* [Exercise aim] Exactly as written, copy the lines that run from the start of the data below to the line containing "- [Errors.v]: [src/src/utils/ErrorCode.hpp], the", both ends included.
-------- Given records
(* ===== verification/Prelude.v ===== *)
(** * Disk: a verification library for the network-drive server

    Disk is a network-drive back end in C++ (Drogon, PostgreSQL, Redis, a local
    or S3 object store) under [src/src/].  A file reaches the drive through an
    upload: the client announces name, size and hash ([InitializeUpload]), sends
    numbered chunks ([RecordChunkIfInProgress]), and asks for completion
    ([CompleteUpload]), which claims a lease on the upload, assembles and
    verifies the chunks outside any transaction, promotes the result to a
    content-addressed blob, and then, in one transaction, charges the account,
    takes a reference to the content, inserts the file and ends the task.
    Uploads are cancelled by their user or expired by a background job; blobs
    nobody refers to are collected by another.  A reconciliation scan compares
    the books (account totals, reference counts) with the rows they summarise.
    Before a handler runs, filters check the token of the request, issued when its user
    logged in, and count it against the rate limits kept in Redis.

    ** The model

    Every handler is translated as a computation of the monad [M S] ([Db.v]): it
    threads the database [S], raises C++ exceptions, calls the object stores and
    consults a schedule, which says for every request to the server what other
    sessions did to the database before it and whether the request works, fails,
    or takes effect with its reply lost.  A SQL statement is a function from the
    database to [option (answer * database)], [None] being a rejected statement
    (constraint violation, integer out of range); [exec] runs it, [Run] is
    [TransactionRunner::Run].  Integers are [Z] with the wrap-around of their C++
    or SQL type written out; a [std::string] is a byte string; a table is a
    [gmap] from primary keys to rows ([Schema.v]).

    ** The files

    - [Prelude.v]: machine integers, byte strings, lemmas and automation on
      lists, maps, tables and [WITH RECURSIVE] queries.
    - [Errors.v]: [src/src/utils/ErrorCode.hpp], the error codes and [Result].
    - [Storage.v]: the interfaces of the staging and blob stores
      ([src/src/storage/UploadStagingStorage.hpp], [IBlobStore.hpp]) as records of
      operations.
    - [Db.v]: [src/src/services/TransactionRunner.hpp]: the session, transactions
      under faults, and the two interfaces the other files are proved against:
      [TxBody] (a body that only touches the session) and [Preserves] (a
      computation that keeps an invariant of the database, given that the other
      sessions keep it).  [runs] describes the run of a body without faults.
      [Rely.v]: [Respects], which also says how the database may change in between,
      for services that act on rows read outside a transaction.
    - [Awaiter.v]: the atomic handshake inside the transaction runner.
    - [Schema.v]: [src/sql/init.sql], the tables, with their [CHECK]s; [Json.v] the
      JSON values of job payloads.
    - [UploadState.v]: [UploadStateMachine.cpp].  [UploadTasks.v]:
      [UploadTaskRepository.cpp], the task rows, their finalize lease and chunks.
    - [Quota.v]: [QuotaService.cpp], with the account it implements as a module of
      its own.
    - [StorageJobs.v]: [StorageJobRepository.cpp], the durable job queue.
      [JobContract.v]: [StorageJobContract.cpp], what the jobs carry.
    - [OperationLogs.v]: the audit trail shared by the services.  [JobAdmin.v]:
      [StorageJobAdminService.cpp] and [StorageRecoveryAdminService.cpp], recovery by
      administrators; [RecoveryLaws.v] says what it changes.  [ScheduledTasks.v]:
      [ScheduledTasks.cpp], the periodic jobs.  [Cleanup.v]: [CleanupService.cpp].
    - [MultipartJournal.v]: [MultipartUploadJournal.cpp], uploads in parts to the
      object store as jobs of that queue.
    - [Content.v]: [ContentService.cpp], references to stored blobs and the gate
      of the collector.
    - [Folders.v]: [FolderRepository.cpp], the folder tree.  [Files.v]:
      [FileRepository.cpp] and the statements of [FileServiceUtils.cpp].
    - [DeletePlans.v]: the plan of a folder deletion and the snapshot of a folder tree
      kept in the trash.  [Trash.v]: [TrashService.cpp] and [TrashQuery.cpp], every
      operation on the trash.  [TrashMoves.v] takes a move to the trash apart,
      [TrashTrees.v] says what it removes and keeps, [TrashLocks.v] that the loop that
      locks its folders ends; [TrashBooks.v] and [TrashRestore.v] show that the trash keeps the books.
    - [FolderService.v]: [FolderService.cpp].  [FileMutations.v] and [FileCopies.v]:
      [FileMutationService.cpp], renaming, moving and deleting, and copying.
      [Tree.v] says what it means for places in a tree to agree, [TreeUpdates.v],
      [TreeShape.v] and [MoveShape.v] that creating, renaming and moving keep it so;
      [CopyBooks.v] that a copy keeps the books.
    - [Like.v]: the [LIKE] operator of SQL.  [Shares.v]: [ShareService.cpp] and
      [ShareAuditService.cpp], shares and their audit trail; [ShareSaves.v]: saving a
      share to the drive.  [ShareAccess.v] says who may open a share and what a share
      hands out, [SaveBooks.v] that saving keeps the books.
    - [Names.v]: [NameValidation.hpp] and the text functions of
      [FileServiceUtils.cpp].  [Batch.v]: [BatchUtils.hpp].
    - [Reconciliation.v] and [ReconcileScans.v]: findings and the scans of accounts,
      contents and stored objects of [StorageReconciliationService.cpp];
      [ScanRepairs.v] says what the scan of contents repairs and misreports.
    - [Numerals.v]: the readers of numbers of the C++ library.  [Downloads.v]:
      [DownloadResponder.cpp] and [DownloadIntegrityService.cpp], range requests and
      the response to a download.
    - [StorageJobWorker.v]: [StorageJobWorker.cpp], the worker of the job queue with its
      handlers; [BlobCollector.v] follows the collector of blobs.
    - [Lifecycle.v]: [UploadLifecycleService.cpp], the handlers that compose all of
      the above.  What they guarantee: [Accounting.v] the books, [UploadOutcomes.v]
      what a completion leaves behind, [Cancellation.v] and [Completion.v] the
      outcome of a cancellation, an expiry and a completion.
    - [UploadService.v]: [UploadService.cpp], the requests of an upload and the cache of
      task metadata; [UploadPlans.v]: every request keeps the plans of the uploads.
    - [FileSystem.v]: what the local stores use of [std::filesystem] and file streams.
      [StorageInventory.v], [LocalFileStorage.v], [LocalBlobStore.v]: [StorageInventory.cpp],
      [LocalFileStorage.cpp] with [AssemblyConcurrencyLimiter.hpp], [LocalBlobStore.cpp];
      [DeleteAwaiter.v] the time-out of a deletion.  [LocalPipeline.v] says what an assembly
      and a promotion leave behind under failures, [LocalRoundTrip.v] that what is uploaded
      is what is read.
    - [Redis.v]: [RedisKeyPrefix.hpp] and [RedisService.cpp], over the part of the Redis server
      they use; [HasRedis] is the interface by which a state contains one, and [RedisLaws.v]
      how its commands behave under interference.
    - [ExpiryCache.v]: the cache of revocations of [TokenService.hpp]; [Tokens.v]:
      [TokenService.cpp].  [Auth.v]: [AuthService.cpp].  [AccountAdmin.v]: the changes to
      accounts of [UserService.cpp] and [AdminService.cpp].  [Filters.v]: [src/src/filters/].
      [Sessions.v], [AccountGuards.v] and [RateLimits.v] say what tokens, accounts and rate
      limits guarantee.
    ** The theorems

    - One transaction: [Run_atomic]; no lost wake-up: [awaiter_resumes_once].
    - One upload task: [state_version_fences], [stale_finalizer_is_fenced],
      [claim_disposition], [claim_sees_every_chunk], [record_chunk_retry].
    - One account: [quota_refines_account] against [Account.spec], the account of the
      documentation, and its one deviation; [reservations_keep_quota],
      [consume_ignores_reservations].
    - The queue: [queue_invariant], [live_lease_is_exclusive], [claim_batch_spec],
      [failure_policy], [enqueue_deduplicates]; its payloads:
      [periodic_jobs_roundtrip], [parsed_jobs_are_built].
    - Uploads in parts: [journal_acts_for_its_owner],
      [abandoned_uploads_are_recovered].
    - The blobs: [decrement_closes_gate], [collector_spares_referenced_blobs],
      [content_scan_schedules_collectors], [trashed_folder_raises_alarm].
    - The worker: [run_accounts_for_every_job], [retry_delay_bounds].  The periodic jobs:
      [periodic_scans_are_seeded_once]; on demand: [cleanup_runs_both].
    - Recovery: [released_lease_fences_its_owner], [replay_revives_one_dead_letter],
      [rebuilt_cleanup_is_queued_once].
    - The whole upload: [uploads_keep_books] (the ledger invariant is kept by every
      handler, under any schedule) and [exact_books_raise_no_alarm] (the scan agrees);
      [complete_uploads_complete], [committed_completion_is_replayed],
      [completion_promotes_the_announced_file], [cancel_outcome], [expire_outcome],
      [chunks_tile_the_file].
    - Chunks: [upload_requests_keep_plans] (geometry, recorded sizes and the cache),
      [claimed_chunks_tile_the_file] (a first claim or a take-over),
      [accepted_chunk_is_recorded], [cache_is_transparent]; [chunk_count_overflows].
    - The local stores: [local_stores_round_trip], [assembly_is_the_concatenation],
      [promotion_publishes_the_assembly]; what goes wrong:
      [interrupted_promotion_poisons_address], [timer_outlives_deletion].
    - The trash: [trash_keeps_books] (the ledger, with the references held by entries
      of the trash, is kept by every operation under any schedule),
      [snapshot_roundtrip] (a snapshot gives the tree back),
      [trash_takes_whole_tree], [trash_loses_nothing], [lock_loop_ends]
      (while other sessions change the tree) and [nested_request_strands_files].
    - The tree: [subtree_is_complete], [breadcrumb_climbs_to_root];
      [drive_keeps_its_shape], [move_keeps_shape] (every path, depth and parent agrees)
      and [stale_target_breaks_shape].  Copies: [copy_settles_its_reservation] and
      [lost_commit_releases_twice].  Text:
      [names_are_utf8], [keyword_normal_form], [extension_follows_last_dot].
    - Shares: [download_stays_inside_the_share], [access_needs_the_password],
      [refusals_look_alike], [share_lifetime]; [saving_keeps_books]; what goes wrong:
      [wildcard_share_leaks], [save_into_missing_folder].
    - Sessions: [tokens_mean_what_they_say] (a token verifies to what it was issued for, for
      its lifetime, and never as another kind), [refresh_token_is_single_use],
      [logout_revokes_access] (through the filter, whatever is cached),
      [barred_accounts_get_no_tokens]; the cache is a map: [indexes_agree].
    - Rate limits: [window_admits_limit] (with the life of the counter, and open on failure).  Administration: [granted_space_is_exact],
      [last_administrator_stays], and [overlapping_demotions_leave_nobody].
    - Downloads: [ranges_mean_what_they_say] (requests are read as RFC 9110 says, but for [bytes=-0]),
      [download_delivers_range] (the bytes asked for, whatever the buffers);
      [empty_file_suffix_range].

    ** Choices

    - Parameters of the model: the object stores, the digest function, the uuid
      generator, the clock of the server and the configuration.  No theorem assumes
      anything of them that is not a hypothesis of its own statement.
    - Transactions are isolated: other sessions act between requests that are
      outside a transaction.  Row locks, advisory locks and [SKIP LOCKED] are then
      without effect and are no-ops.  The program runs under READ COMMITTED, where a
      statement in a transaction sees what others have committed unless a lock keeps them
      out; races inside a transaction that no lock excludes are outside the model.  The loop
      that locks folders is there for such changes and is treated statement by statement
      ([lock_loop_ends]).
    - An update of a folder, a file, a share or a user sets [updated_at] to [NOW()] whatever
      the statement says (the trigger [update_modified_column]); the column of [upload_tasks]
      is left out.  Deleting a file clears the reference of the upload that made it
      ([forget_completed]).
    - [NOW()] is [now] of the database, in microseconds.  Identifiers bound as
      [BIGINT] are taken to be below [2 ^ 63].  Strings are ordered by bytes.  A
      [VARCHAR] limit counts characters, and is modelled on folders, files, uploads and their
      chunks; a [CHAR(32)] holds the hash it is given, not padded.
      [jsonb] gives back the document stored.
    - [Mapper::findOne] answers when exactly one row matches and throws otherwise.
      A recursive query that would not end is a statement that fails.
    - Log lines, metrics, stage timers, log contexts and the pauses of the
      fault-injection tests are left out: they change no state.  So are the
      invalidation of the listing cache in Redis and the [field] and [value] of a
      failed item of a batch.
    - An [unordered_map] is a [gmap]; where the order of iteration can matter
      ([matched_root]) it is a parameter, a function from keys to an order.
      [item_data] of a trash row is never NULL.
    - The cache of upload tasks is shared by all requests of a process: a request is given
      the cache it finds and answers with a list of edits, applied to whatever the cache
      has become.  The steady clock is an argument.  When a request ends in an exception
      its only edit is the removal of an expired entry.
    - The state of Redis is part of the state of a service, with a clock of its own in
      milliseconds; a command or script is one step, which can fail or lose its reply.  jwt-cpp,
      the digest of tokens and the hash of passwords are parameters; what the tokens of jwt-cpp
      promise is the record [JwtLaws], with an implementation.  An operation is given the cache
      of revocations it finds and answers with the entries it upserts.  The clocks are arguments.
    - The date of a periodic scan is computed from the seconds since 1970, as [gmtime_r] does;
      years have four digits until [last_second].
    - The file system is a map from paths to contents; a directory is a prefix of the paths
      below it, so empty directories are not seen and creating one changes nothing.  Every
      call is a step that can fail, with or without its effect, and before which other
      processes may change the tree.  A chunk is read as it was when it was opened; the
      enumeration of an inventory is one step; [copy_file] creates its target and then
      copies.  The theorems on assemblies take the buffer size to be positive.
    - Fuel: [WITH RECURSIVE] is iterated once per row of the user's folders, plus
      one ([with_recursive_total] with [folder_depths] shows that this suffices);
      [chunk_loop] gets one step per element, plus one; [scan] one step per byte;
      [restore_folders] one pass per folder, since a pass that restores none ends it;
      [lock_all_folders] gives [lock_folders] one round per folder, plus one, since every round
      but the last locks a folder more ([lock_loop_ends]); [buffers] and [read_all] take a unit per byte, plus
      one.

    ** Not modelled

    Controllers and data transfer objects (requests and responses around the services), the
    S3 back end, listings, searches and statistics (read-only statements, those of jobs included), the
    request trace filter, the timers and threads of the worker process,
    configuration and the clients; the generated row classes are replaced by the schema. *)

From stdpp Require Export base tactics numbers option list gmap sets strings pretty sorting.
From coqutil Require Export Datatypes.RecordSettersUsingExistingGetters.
----------------
* [Problem solution]
(* ===== verification/Prelude.v ===== *)
(** * Disk: a verification library for the network-drive server

    Disk is a network-drive back end in C++ (Drogon, PostgreSQL, Redis, a local
    or S3 object store) under [src/src/].  A file reaches the drive through an
    upload: the client announces name, size and hash ([InitializeUpload]), sends
    numbered chunks ([RecordChunkIfInProgress]), and asks for completion
    ([CompleteUpload]), which claims a lease on the upload, assembles and
    verifies the chunks outside any transaction, promotes the result to a
    content-addressed blob, and then, in one transaction, charges the account,
    takes a reference to the content, inserts the file and ends the task.
    Uploads are cancelled by their user or expired by a background job; blobs
    nobody refers to are collected by another.  A reconciliation scan compares
    the books (account totals, reference counts) with the rows they summarise.
    Before a handler runs, filters check the token of the request, issued when its user
    logged in, and count it against the rate limits kept in Redis.

    ** The model

    Every handler is translated as a computation of the monad [M S] ([Db.v]): it
    threads the database [S], raises C++ exceptions, calls the object stores and
    consults a schedule, which says for every request to the server what other
    sessions did to the database before it and whether the request works, fails,
    or takes effect with its reply lost.  A SQL statement is a function from the
    database to [option (answer * database)], [None] being a rejected statement
    (constraint violation, integer out of range); [exec] runs it, [Run] is
    [TransactionRunner::Run].  Integers are [Z] with the wrap-around of their C++
    or SQL type written out; a [std::string] is a byte string; a table is a
    [gmap] from primary keys to rows ([Schema.v]).

    ** The files

    - [Prelude.v]: machine integers, byte strings, lemmas and automation on
      lists, maps, tables and [WITH RECURSIVE] queries.
    - [Errors.v]: [src/src/utils/ErrorCode.hpp], the error codes and [Result].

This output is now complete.